## Your instructions
Search the material below for the word "Horder". Copy every line where it is found.

## Records shown

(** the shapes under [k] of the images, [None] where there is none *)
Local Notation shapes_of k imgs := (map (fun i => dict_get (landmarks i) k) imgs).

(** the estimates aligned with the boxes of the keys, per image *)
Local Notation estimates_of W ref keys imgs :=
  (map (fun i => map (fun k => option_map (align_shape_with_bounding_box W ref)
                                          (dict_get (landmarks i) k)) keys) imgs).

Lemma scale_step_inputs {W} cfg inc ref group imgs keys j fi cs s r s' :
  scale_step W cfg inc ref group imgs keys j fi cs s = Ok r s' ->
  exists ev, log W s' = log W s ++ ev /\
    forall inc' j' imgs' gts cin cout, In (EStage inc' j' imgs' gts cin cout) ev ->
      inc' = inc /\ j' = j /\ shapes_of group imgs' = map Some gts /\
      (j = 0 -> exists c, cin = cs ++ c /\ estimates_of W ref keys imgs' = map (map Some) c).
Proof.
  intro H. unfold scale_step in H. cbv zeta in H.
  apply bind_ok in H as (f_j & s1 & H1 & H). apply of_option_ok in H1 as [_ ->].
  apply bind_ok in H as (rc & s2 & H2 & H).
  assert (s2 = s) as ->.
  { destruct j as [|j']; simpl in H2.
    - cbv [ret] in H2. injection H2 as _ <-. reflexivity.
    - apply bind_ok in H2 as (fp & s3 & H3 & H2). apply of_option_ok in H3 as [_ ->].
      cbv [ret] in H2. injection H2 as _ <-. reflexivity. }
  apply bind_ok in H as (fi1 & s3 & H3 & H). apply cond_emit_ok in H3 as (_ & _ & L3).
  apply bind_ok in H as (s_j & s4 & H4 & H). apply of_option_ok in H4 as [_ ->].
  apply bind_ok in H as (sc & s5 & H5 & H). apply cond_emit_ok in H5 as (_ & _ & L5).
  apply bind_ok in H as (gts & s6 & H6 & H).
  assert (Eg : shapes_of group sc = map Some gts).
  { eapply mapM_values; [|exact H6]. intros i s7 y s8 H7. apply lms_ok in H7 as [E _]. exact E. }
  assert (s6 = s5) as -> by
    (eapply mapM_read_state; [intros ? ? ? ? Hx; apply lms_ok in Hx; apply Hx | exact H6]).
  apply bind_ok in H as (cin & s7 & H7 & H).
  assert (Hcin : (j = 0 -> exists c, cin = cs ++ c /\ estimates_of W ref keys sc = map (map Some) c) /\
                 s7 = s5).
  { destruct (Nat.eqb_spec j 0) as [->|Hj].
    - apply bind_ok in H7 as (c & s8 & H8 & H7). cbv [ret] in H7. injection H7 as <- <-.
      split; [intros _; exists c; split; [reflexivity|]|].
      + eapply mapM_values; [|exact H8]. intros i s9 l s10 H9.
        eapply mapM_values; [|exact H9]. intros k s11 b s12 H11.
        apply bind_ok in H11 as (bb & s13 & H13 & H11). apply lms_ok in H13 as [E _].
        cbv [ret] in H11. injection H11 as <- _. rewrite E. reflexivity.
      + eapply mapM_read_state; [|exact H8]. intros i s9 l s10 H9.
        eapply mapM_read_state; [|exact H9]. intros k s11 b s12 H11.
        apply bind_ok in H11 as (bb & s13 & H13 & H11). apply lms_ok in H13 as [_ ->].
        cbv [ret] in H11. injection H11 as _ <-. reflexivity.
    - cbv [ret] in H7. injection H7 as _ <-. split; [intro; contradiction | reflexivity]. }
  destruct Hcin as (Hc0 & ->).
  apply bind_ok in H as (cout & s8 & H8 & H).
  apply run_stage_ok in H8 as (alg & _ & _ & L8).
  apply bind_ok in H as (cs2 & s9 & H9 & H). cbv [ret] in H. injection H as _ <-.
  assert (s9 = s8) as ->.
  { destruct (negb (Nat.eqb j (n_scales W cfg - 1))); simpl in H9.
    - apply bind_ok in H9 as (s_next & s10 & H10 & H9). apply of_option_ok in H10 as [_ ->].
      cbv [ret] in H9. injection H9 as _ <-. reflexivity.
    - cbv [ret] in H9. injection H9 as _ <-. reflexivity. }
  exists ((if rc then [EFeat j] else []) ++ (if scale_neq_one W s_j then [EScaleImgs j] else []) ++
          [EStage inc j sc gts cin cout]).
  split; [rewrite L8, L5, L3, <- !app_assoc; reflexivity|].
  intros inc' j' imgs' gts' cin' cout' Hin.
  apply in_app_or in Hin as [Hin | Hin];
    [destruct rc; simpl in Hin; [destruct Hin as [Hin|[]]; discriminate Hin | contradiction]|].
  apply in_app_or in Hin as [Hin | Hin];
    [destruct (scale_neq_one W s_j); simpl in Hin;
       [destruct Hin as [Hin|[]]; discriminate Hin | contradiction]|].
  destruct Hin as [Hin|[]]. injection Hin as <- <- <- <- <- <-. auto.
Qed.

--

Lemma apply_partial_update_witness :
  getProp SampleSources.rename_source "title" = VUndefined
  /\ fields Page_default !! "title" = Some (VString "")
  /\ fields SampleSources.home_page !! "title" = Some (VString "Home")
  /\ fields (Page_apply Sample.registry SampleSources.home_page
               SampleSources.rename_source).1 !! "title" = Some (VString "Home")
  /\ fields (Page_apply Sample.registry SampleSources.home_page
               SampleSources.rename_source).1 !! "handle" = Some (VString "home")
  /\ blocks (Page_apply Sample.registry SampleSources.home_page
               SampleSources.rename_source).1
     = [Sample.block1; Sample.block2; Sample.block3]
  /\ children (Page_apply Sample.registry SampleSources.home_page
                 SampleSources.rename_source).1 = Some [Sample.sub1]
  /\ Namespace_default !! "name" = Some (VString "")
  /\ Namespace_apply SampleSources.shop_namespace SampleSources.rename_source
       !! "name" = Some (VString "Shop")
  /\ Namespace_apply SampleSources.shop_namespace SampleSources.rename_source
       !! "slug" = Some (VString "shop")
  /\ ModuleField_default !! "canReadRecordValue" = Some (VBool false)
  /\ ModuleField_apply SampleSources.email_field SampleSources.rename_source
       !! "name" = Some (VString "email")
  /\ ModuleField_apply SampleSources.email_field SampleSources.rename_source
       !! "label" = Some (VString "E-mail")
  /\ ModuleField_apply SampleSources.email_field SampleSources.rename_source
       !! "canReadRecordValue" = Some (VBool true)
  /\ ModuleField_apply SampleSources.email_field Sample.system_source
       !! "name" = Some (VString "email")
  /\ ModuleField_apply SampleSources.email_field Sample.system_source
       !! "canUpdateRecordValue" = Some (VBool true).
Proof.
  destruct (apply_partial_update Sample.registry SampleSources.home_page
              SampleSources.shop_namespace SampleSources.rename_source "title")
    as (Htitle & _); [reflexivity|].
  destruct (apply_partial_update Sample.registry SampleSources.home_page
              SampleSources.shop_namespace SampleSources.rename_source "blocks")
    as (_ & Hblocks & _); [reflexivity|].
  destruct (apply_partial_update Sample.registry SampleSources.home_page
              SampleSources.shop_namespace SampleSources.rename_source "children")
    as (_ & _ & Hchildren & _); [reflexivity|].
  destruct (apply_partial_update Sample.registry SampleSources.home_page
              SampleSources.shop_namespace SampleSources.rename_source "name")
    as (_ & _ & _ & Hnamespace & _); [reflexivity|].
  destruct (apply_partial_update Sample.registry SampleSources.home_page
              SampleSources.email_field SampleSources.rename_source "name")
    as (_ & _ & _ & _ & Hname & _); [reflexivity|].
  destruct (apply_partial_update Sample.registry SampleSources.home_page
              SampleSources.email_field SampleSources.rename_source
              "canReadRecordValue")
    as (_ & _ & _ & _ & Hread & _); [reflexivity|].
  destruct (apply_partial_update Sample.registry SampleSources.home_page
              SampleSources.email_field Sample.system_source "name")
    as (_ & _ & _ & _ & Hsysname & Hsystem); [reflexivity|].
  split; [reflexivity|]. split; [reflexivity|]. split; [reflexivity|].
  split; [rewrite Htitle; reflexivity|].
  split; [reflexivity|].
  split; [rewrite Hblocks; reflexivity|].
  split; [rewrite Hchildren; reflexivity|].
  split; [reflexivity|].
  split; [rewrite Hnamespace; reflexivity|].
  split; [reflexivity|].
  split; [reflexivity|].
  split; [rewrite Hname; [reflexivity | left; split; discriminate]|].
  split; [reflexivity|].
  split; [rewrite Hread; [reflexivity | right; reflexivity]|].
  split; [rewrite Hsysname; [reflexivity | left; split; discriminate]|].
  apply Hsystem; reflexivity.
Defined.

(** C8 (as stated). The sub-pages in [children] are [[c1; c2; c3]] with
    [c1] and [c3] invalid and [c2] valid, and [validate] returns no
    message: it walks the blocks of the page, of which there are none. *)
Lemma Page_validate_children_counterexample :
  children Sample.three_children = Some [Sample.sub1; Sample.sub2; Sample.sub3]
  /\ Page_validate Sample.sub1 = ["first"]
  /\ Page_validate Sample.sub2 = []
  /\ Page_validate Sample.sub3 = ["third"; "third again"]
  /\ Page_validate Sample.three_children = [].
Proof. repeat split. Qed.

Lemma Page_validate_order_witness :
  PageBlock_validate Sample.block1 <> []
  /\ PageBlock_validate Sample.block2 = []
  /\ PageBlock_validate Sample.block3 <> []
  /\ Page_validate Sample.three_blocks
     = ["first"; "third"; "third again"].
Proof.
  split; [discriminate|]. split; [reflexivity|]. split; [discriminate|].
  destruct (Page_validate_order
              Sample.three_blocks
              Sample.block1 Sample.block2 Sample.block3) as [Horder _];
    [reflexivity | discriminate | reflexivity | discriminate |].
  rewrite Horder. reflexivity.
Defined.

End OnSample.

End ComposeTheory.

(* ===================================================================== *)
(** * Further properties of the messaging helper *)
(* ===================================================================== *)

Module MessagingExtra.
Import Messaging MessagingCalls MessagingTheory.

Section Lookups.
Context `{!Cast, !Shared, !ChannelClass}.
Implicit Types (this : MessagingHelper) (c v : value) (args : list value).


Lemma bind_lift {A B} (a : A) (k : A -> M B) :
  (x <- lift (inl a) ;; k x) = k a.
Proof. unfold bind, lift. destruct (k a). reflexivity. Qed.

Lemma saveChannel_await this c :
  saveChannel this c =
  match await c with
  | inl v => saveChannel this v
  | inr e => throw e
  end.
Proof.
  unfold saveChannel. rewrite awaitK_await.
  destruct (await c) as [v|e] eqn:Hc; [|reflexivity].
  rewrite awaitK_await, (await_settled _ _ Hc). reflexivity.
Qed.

## Written solution
              Sample.block1 Sample.block2 Sample.block3) as [Horder _];
  rewrite Horder. reflexivity.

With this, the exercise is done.